:: ABOUT THIS EXERCISE ::
Below is a listing from which only part is wanted; return exactly the lines from the one with "(* ===== verification/Escrow.v ===== *)" up to and including the one with "whose big integers are never nil. *)".

:: DATA EXCERPTS ::
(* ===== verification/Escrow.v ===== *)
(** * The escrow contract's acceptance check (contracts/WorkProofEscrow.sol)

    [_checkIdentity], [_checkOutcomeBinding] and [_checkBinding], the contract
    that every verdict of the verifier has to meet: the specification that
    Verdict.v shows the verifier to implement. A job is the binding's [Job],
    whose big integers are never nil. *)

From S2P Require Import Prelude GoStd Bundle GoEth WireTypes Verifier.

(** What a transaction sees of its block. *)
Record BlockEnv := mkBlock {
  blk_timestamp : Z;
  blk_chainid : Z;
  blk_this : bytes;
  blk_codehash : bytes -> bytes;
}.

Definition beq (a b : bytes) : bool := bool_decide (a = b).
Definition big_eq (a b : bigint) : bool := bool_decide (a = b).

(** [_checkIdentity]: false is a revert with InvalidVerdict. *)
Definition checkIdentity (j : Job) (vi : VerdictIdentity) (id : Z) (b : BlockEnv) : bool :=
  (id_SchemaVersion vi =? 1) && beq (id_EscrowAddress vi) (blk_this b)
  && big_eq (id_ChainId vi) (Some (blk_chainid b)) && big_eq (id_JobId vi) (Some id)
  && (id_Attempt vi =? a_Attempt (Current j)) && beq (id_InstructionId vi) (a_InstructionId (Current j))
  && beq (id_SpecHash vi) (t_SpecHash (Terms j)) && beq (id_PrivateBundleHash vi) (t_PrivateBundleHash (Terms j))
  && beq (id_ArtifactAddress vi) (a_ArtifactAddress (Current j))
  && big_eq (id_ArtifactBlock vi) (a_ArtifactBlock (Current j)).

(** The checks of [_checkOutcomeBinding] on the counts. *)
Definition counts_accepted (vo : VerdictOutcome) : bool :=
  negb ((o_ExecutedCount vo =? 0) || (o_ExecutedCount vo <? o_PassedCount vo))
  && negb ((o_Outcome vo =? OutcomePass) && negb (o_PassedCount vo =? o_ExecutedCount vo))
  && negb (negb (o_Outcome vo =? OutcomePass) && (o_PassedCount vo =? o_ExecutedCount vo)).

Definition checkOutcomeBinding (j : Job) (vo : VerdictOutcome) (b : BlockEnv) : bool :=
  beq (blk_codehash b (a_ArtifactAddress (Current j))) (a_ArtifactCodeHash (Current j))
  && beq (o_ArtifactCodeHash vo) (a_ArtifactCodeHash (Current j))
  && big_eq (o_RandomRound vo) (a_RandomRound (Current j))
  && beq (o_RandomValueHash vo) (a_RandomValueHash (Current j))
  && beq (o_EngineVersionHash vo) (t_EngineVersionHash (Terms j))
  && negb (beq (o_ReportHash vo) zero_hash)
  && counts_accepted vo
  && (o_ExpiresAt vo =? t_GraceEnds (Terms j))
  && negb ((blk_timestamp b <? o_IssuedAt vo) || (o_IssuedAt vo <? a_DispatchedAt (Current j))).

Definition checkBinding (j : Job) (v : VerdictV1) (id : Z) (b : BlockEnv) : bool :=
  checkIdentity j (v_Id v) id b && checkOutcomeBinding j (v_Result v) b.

--

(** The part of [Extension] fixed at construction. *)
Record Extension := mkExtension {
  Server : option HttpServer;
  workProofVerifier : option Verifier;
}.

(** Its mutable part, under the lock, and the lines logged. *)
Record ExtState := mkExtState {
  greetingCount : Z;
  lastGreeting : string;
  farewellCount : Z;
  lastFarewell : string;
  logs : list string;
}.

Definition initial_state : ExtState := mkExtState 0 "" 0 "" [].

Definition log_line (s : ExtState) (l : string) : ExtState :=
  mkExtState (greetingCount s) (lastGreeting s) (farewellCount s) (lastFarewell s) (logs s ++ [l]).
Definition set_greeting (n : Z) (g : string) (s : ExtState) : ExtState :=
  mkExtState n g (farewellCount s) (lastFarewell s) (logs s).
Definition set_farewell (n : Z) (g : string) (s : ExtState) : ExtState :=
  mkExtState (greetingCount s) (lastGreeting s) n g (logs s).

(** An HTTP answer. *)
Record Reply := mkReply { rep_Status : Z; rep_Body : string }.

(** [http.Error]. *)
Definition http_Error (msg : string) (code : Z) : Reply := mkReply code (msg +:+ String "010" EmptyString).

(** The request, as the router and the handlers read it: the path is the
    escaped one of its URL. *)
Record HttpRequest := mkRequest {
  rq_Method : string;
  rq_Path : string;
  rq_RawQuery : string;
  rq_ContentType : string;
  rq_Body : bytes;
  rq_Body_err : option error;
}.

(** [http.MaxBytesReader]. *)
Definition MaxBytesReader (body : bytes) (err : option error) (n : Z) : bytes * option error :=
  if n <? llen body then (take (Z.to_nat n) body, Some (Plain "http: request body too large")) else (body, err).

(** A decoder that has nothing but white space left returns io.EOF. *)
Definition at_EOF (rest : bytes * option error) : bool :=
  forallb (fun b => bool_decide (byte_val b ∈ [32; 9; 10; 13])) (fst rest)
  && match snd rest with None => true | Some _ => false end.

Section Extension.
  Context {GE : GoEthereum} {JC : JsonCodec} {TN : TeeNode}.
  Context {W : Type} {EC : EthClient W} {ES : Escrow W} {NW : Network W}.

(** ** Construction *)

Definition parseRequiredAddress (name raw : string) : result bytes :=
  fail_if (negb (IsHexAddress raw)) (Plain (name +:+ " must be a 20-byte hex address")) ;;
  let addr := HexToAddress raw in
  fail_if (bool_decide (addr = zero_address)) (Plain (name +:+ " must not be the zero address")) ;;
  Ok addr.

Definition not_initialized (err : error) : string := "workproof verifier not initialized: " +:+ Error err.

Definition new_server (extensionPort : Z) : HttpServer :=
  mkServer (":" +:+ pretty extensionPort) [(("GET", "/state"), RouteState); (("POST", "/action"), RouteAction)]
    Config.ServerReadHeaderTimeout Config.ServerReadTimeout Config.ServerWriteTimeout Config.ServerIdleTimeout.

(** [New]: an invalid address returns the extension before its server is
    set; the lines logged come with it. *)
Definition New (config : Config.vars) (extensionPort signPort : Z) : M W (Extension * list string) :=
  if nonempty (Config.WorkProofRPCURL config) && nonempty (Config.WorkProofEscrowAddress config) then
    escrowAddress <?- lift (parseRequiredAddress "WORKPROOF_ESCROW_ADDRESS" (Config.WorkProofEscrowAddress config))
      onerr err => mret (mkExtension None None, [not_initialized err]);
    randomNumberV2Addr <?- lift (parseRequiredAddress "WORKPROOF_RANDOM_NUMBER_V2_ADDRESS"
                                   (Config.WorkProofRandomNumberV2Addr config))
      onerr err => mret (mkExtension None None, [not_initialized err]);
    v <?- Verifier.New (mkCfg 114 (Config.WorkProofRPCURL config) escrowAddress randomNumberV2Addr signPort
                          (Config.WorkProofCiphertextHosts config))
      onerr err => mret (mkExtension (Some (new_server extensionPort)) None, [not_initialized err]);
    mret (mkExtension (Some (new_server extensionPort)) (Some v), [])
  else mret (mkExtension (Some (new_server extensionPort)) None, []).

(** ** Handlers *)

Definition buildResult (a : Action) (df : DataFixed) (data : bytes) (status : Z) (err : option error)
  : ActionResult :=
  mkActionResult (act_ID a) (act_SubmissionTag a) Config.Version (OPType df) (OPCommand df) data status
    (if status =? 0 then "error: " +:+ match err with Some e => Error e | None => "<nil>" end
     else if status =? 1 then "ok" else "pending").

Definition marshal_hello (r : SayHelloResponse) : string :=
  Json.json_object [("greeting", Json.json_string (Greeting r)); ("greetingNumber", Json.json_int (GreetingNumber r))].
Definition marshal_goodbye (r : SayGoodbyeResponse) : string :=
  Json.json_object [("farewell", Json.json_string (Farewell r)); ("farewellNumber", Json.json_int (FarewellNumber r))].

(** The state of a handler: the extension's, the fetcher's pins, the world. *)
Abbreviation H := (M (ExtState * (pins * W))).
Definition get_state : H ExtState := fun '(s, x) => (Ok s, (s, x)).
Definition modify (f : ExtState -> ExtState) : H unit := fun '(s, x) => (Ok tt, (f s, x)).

---

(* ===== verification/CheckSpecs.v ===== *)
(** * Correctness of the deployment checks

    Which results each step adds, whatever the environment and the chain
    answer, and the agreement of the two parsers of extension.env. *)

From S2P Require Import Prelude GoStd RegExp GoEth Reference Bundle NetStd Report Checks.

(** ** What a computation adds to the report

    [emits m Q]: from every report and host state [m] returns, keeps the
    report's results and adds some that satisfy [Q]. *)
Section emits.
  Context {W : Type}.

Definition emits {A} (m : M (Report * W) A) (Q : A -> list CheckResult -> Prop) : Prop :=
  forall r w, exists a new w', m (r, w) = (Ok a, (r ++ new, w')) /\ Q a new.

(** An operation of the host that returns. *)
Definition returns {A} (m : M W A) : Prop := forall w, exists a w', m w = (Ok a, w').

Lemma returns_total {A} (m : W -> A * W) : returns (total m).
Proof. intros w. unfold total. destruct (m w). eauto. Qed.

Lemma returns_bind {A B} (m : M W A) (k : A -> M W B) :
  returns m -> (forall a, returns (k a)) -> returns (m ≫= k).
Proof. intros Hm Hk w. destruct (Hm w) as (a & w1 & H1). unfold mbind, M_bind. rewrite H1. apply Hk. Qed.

:: RESULT FOR THIS EXERCISE ::
(* ===== verification/Escrow.v ===== *)
(** * The escrow contract's acceptance check (contracts/WorkProofEscrow.sol)

    [_checkIdentity], [_checkOutcomeBinding] and [_checkBinding], the contract
    that every verdict of the verifier has to meet: the specification that
    Verdict.v shows the verifier to implement. A job is the binding's [Job],
    whose big integers are never nil. *)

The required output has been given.